WHAT TO DO:
In the material below, find all lines with the string "entries" and copy them.
*** DATA FOR THIS EXERCISE Section Begins ***
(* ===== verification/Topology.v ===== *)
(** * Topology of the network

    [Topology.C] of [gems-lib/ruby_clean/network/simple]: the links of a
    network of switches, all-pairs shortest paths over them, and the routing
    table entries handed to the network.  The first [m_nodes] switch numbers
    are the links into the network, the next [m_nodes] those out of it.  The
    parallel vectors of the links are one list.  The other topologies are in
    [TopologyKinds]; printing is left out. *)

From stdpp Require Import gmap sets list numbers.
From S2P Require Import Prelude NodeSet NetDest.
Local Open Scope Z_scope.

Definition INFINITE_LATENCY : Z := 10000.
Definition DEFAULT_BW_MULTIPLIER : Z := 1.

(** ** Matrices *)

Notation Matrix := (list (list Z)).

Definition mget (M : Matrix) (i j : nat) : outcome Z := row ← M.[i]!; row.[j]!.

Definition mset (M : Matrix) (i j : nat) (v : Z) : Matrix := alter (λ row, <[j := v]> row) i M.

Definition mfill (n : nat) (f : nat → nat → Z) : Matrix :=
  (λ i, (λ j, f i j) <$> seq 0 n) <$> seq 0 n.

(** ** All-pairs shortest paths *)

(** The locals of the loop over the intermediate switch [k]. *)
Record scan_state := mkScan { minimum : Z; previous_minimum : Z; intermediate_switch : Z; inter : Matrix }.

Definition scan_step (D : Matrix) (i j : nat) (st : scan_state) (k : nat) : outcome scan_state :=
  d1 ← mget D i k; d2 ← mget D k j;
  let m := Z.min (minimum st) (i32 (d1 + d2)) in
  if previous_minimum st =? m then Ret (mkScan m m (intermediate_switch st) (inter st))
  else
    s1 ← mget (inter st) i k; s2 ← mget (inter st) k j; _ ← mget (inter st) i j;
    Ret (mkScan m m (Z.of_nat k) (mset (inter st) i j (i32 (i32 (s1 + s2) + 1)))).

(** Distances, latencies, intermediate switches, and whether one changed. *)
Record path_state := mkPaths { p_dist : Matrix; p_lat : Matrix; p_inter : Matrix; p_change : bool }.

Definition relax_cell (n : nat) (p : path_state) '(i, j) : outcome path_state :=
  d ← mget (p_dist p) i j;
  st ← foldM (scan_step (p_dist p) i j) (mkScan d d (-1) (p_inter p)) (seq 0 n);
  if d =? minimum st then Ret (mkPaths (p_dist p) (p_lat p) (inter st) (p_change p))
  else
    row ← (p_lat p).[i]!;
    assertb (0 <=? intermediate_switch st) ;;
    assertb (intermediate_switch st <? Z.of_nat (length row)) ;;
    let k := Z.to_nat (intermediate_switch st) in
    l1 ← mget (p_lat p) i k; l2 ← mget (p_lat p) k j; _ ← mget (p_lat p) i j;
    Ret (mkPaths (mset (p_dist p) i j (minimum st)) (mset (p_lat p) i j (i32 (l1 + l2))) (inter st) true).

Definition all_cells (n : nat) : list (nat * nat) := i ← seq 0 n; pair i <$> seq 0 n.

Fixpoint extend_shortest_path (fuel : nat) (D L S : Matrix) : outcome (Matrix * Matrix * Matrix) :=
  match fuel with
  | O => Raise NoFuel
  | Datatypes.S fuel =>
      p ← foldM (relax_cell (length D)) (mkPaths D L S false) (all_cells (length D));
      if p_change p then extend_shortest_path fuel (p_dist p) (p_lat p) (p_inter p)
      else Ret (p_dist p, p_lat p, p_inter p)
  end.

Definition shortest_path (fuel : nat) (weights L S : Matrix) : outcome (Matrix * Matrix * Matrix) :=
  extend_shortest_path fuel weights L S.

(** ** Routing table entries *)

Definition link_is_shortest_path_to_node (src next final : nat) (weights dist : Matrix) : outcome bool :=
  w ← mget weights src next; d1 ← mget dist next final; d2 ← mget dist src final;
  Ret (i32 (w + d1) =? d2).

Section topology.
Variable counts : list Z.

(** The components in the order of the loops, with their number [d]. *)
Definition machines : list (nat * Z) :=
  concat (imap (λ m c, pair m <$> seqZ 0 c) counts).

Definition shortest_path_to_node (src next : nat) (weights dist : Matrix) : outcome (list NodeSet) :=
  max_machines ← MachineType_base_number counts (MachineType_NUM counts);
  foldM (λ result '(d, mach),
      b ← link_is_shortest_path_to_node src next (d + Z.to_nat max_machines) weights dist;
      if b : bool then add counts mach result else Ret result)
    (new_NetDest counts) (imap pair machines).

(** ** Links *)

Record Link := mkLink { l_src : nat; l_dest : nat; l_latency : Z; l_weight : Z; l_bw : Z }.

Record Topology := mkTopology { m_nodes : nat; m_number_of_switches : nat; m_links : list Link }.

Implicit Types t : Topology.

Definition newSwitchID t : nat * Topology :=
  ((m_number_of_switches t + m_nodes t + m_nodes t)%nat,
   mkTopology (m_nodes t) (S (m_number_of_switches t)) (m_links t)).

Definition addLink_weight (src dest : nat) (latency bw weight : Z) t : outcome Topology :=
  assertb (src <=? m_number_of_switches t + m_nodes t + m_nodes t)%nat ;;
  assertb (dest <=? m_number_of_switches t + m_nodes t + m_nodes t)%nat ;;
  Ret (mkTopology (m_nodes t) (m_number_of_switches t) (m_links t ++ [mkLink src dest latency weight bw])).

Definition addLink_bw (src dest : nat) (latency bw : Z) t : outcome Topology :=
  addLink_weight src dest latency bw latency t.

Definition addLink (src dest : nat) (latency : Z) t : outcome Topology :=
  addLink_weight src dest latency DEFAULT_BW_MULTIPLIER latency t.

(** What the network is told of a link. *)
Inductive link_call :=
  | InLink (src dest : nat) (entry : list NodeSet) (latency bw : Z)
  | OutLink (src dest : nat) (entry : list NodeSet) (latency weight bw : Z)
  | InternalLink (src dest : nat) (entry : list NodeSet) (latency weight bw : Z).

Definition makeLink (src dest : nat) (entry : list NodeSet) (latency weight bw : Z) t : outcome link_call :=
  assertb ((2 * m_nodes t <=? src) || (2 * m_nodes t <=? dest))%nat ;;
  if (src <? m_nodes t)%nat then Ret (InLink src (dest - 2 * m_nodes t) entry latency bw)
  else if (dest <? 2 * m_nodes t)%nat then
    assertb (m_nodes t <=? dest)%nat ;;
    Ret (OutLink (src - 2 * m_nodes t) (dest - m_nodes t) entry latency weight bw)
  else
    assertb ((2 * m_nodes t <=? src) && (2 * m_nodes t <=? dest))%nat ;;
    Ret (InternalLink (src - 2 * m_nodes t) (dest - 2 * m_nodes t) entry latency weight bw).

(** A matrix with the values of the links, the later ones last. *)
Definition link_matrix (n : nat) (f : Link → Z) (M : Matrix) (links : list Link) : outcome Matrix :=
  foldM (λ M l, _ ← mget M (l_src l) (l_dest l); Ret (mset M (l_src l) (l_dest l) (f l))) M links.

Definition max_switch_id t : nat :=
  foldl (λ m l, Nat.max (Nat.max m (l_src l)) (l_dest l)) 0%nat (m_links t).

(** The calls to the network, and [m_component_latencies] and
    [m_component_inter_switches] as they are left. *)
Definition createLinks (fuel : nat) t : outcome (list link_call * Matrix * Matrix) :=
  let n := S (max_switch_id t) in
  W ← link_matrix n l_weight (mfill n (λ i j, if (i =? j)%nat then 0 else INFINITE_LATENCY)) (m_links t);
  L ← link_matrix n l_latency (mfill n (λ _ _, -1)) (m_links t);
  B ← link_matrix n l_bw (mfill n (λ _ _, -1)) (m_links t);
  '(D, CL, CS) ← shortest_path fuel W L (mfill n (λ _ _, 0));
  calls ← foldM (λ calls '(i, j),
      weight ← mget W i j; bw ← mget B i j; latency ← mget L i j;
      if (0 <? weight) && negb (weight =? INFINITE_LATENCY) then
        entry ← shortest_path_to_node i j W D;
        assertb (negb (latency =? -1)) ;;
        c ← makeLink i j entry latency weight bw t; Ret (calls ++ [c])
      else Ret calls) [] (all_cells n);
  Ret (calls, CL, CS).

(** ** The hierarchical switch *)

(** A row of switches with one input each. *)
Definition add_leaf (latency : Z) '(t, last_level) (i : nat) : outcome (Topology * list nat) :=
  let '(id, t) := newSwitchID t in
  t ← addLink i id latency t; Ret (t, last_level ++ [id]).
*** DATA FOR THIS EXERCISE Section Ends ***
EXERCISE ANSWER:
    table entries handed to the network.  The first [m_nodes] switch numbers
(** ** Routing table entries *)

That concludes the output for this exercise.